On Medscape, an editor and a surgeon published a slide show series entitled “Robotic Surgery: Too Much, Too Soon?“ (You need to register in order to see it). Some excerpts:
- Is Insufficient Training a Serious Problem With Robotic Surgery? Intuitive Surgical is currently facing various lawsuits involving improperly trained surgeons.
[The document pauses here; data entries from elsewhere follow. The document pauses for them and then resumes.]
(* ===== verification/AsioExecutor.v ===== *)
(** * The executors on asio: [src/runtime/core/executor/asio_thread_executor.*]
    and [asio_strand_executor.*]

    An asio thread executor owns an [asio::io_context] and threads that run it;
    a strand executor posts on the context of the thread executor that its
    options name, on a strand of its own.  A task is posted, or given to a timer
    of the context.  [asio_step] interleaves the calls, the threads, the life
    cycles and the clocks.

    The context is a parameter of which only the documented behaviour is used:
    a handler is run by a thread inside [run()], once, not before its timer has
    expired, the handlers of a strand one at a time; [run()] returns when there
    is nothing left to run or to wait for and no work guard, and then in all
    threads; an exception of a handler leaves [run()] in the thread that runs
    it.  In which order handlers run is left open.

    Theorems: no task is lost or run twice, nor run before its time on the
    executor's clock; shutdown runs everything the context was given before it
    stopped; it waits for the timers; a task that throws ends a thread. *)

From S2P Require Import Prelude Yaml ExecutorManager TbbExecutor TimeUtil.
Local Open Scope Z_scope.

(** ** Options *)

(* @src src/src/runtime/core/executor/asio_thread_executor.h:23-30 AsioThreadExecutor::Options *)
Record AsioOptions := mkAsioOptions {
  ao_thread_num : Z;
  ao_thread_sched_policy : string;
  ao_thread_bind_cpu : list Z;
  ao_timeout_alarm_threshold_us : Z;    (* in nanoseconds *)
  ao_use_system_clock : bool;
  ao_timeout_alarm_interval_ms : Z
}.

Definition asio_default : AsioOptions := mkAsioOptions 1 "" [] 1000000000 false 1000.

(* @src src/src/runtime/core/executor/asio_strand_executor.h:17-22 AsioStrandExecutor::Options *)
Record StrandOptions := mkStrandOptions {
  sr_bind_asio_thread_executor_name : string;
  sr_timeout_alarm_threshold_us : Z;
  sr_use_system_clock : bool;
  sr_timeout_alarm_interval_ms : Z
}.

Definition strand_default : StrandOptions := mkStrandOptions "" 1000000000 false 1000.

(** Microseconds as a 64-bit number of nanoseconds. *)
Definition of_us (us : Z) : res Z :=
  let ns := signed 64 us * 1000 in if decide (in_int64 ns) then Ok ns else Undef.

Section Decode.
Context `{YamlOps node}.

(* @src src/src/runtime/core/executor/asio_thread_executor.cc:28-46 convert<AsioThreadExecutor::Options>::decode *)
Definition asio_decode (n : node) (rhs : AsioOptions) : res (option AsioOptions) :=
  if negb (IsMap n) then Ok None else
  num ← set_if n "thread_num" as_uint32 (ao_thread_num rhs);
  pol ← set_if n "thread_sched_policy" as_string (ao_thread_sched_policy rhs);
  cpu ← set_if n "thread_bind_cpu" as_uint32s (ao_thread_bind_cpu rhs);
  thr ← set_if n "timeout_alarm_threshold_us" (λ c, us ← as_uint64 c; of_us us) (ao_timeout_alarm_threshold_us rhs);
  sys ← set_if n "use_system_clock" as_bool (ao_use_system_clock rhs);
  ms ← set_if n "timeout_alarm_interval_ms" as_int32 (ao_timeout_alarm_interval_ms rhs);
  Ok (Some (mkAsioOptions num pol cpu thr sys ms)).

(* @src src/src/runtime/core/executor/asio_strand_executor.cc:25-41 convert<AsioStrandExecutor::Options>::decode *)
Definition strand_decode (n : node) (rhs : StrandOptions) : res (option StrandOptions) :=
  if negb (IsMap n) then Ok None else
  nm ← set_if n "bind_asio_thread_executor_name" as_string (sr_bind_asio_thread_executor_name rhs);
  thr ← set_if n "timeout_alarm_threshold_us" (λ c, us ← as_uint64 c; of_us us) (sr_timeout_alarm_threshold_us rhs);
  sys ← set_if n "use_system_clock" as_bool (sr_use_system_clock rhs);
  ms ← set_if n "timeout_alarm_interval_ms" as_int32 (sr_timeout_alarm_interval_ms rhs);
  Ok (Some (mkStrandOptions nm thr sys ms)).
End Decode.

(** ** Clocks *)

(** The system clock and the steady clock. *)
Record Clocks := mkClocks { ck_sys : Z; ck_std : Z }.

(** An executor's clock: the system clock, or the steady one counted from the
    time at which the executor was initialized. *)
Record ExClock := mkExClock {
  ec_use_system_clock : bool;
  ec_start_sys_tp : Z;
  ec_start_std_tp : Z
}.

(* @src src/src/runtime/core/executor/asio_thread_executor.cc:148-156 AsioThreadExecutor::Now *)
Definition Asio_Now (c : ExClock) (k : Clocks) : Z :=
  if negb (ec_use_system_clock c) then ec_start_sys_tp c + (ck_std k - ec_start_std_tp c) else ck_sys k.

(* @src src/src/runtime/core/executor/asio_strand_executor.cc:103-111 AsioStrandExecutor::Now *)
Definition Strand_Now : ExClock → Clocks → Z := Asio_Now.

(** When the timer of a task expires, and on which clock. *)
Inductive Expiry := Posted | OnSteady (tp : Z) | OnSystem (tp : Z).

Definition expired (e : Expiry) (k : Clocks) : bool :=
  match e with Posted => true | OnSteady tp => tp <=? ck_std k | OnSystem tp => tp <=? ck_sys k end.

(** [tp - Now()] *)
Definition wait_for (tp now : Z) : res Z := if decide (in_int64 (tp - now)) then Ok (tp - now) else Undef.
In a Medscape interview, J. Kellogg Parsons, MD, Associate Professor of Surgery, Department of Urology, Moores Cancer Center, University of California, San Diego, pointed out that “there is no standardized process for credentialing, teaching, proctoring, or obtaining hospital privileges for robotic-assisted surgery.” Both the Institute of Medicine and the FDA have recognized that the process by which new devices enter into practice needs to be revised.
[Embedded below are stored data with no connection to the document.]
Lemma level_names_roundtrip_witness :
  GetLogLevelFromName (lit "wArN") = AIMRT_LOG_LEVEL_WARN ∧
  map CharToLower (lit "wArN") = map CharToLower (GetLogLevelName AIMRT_LOG_LEVEL_WARN).
Proof.
  assert (map CharToLower (lit "wArN") = map CharToLower (GetLogLevelName AIMRT_LOG_LEVEL_WARN)) as H
    by (vm_compute; reflexivity).
  split; [exact (proj1 (level_names_roundtrip AIMRT_LOG_LEVEL_WARN (lit "wArN")) H)|exact H].
Defined.

Lemma escaped_text_is_printed_witness :
  ∃ f', SetPattern (lit "100%% of %%v") LogFormatter_new = (Ok tt, f') ∧
    Format FormatterDemo.october f' FormatterDemo.record = Ok (lit "100% of %v").
Proof. apply (escaped_text_is_printed FormatterDemo.october FormatterDemo.record (lit "100% of %v")). discriminate. Defined.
- Robotic Surgery for Hysterectomy In March 2013, James T. Breeden, MD, President of the American Congress of Obstetrics and Gynecology (ACOG), issued a statement that recommended against using robotic devices in routine gynecologic procedures…Studies suggest that robotic and laparoscopic hysterectomy have similar morbidity profiles, but the use of robotics substantially increases costs. In the JAMA study, costs associated with robotically assisted hysterectomy were $2189 more per case than for laparoscopic hysterectomy.
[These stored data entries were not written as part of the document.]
Lemma made_ready_represents (s : RotateFile) (fs : FS) (now bound : Z) (r : RollingLog) :
  stream_ok s fs → represents (base_file_name s) bound fs r →
  (1 ≤ bound < 2 ^ 32 - 1)%Z → (0 ≤ max_file_num (ro_options s) < 2 ^ 32)%Z →
  let full := (size_limit (ro_options s) <? Z.of_nat (length (current r)))%Z in
  represents (base_file_name s) (bound + 1) (made_ready s now fs)
    (if opened s && negb full then r
     else trim_log (max_file_num (ro_options s)) (if opened s then rotate_log r else r)) ∧
  ∀ p, foreign (base_file_name s) p → made_ready s now fs !! p = fs !! p.
Proof.
  intros Hok Hr Hb Hmax full.
  assert (current r = default [] (fs !! base_file_name s)) as Hcur by (by destruct Hr as (es & _ & _ & ->)).
  unfold made_ready. rewrite <-Hcur. fold full. destruct (opened s && negb full) eqn:Hfits.
  { split; [by apply (represents_weaken _ bound); [lia|]|done]. }
  set (fs1 := if opened s then Rename now s fs else fs). set (r1 := if opened s then rotate_log r else r).
  assert (represents (base_file_name s) (bound + 1) fs1 r1 ∧
    ∀ p, foreign (base_file_name s) p → fs1 !! p = fs !! p) as [H1 Hfr1].
  { unfold fs1, r1. destruct (opened s) eqn:Ho.
    - destruct (rename_represents s now bound fs r) as [Hn Hfr]; [done|lia| |].
      + unfold opened in Ho. apply bool_decide_eq_true in Ho as [pos Hpos]. by apply (Hok pos).
      + split; [done|]. intros p [Hp1 Hp2]. by apply Hfr.
    - split; [by apply (represents_weaken _ bound); [lia|]|done]. }
  assert (default [] (fs1 !! base_file_name s) = current r1) as -> by (by destruct H1 as (es & _ & _ & ->)).
  pose proof (represents_set_base _ _ _ _ (current r1) H1) as H2.
  assert (mkRolling (chunks r1) (current r1) = r1) as Heta by (by destruct r1). rewrite Heta in H2.
  destruct (clean_represents _ _ (max_file_num (ro_options s)) _ _ H2) as [H3 Hfr3]; [lia|done|].
  split; [done|]. intros p [Hp1 Hp2]. rewrite Hfr3, lookup_insert_ne by done. by apply Hfr1.
Qed.

Lemma log_work_refines (s : RotateFile) (fs : FS) (now bound : Z) (r : RollingLog) (line : bytes) :
  stream_ok s fs → can_open (base_file_name s) = true → represents (base_file_name s) bound fs r →
  (1 ≤ bound < 2 ^ 32 - 1)%Z → (0 ≤ max_file_num (ro_options s) < 2 ^ 32)%Z →
  ∃ pos fs', log_work now line (s, fs) = (Ok tt, (set_ro_stream (Some pos) s, fs')) ∧
    stream_ok (set_ro_stream (Some pos) s) fs' ∧
    represents (base_file_name s) (bound + 1) fs' (append_line (ro_options s) (opened s) line r) ∧
    ∀ p, foreign (base_file_name s) p → fs' !! p = fs !! p.
Proof.
  intros Hok Hopen Hr Hb Hmax. rewrite (log_work_run s fs now line Hok Hopen).
  destruct (made_ready_represents s fs now bound r Hok Hr Hb Hmax) as [H1 Hfr].
  set (r1 := if opened s && _ then _ else _) in H1. set (fs1 := made_ready s now fs) in *.
  assert (default [] (fs1 !! base_file_name s) = current r1) as -> by (by destruct H1 as (es & _ & _ & ->)).
  set (content := current r1 ++ line ++ ["010"%char]).
  exists (Z.of_nat (length content)), (<[base_file_name s := content]> fs1). split_and!; [done| | |].
  - intros pos [= <-]. cbn. rewrite lookup_insert_eq. by split.
  - apply (represents_set_base _ _ _ _ content H1).
  - intros p Hp. rewrite lookup_insert_ne; [by apply Hfr|]. destruct Hp. congruence.
Qed.

(** ** Many lines *)

Definition log_works (works : list (Z * bytes)) : M (RotateFile * FS) unit :=
  mapM_ (λ w, log_work w.1 w.2) works.

Fixpoint append_lines (o : RotateOptions) (opened : bool) (lines : list bytes) (r : RollingLog) : RollingLog :=
  match lines with
  | [] => r
  | line :: lines' => append_lines o true lines' (append_line o opened line r)
  end.

Lemma log_works_refine (works : list (Z * bytes)) : ∀ (s : RotateFile) (fs : FS) (bound : Z) (r : RollingLog),
  stream_ok s fs → can_open (base_file_name s) = true → represents (base_file_name s) bound fs r →
  (1 ≤ bound)%Z → (bound + Z.of_nat (length works) < 2 ^ 32)%Z → (0 ≤ max_file_num (ro_options s) < 2 ^ 32)%Z →
  ∃ pos fs', log_works works (s, fs) = (Ok tt, (set_ro_stream pos s, fs')) ∧
    stream_ok (set_ro_stream pos s) fs' ∧
    represents (base_file_name s) (bound + Z.of_nat (length works)) fs'
      (append_lines (ro_options s) (opened s) (map snd works) r) ∧
    ∀ p, foreign (base_file_name s) p → fs' !! p = fs !! p.
Proof.
  induction works as [|[now line] works IH]; intros s fs bound r Hok Hopen Hr Hb Hlen Hmax.
  - exists (ro_stream s), fs. rewrite Z.add_0_r. by destruct s.
  - cbn [length] in Hlen |- *. rewrite Nat2Z.inj_succ in Hlen |- *.
    destruct (log_work_refines s fs now bound r line) as (pos & fs1 & Hrun & Hok1 & Hr1 & Hfr1); [done..|lia|done|].
    destruct (IH (set_ro_stream (Some pos) s) fs1 (bound + 1)%Z (append_line (ro_options s) (opened s) line r))
      as (pos' & fs' & Hrun' & Hok' & Hr' & Hfr'); [done..|lia|lia|done|].
    exists pos', fs'. split_and!.
    + unfold log_works. cbn [mapM_]. unfold mbind at 1, M_bind at 1. cbn [fst snd]. rewrite Hrun. exact Hrun'.
    + exact Hok'.
    + replace (bound + Z.succ (Z.of_nat (length works)))%Z with (bound + 1 + Z.of_nat (length works))%Z by lia. exact Hr'.
    + intros p Hp. by rewrite Hfr', Hfr1.
Qed.
End Refinement.

(** ** What a log keeps *)

Lemma trim_log_drop (max_num : Z) (r : RollingLog) :
  ∃ lost, chunks r = lost ++ chunks (trim_log max_num r) ∧ current (trim_log max_num r) = current r ∧
    (max_num = 0%Z → lost = []) ∧
    ((0 < max_num)%Z → (Z.of_nat (length (chunks (trim_log max_num r))) ≤ max_num)%Z).
Proof.
  unfold trim_log. destruct (Z.eqb_spec max_num 0) as [->|Hne].
  - exists []. split_and!; [done..|lia].
  - exists (take (length (chunks r) - Z.to_nat max_num) (chunks r)). cbn. rewrite take_drop. split_and!; [done..|].
    rewrite length_drop. lia.
Qed.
- Robotic Surgery for Prostatectomy The European Association of Urology (EAU) has issued guidelines on robotic and single-site surgery in urology, which conclude: “Robot-assisted urologic surgery is an emerging and safe technology for most urologic operations.” The evidence was best for prostatectomy. Nonetheless, the guideline authors also note that the evidence to support EAU’s conclusions was generally poor and based on expert consensus. Even with prostatectomy, studies are not showing better long-term effects on incontinence and erectile dysfunction than with open prostatectomies. However, perioperative benefits were generally confirmed.
- It is still unclear whether robotic surgery has a superior advantage in most general surgeries.
The major issue in the use of robotics is the price. The machines themselves cost between $1.5 and $2.2 million, and service contracts run from $160,000 to $170,000 per year. Disposable instruments range from $600 to $1000, and each procedure can use 3-8 instruments. It is not yet known whether costs will be recouped downstream. An analysis published in March reported that da Vinci surgeries add incremental costs of 20% per procedure, which are absorbed by the hospitals. There is also some indication that hospitals overmarket their robotic capabilities. In a 2011 study, investigators reported that 41% of hospital Websites described their capabilities; clinical superiority was claimed on 86% of these sites, and none mentioned risks.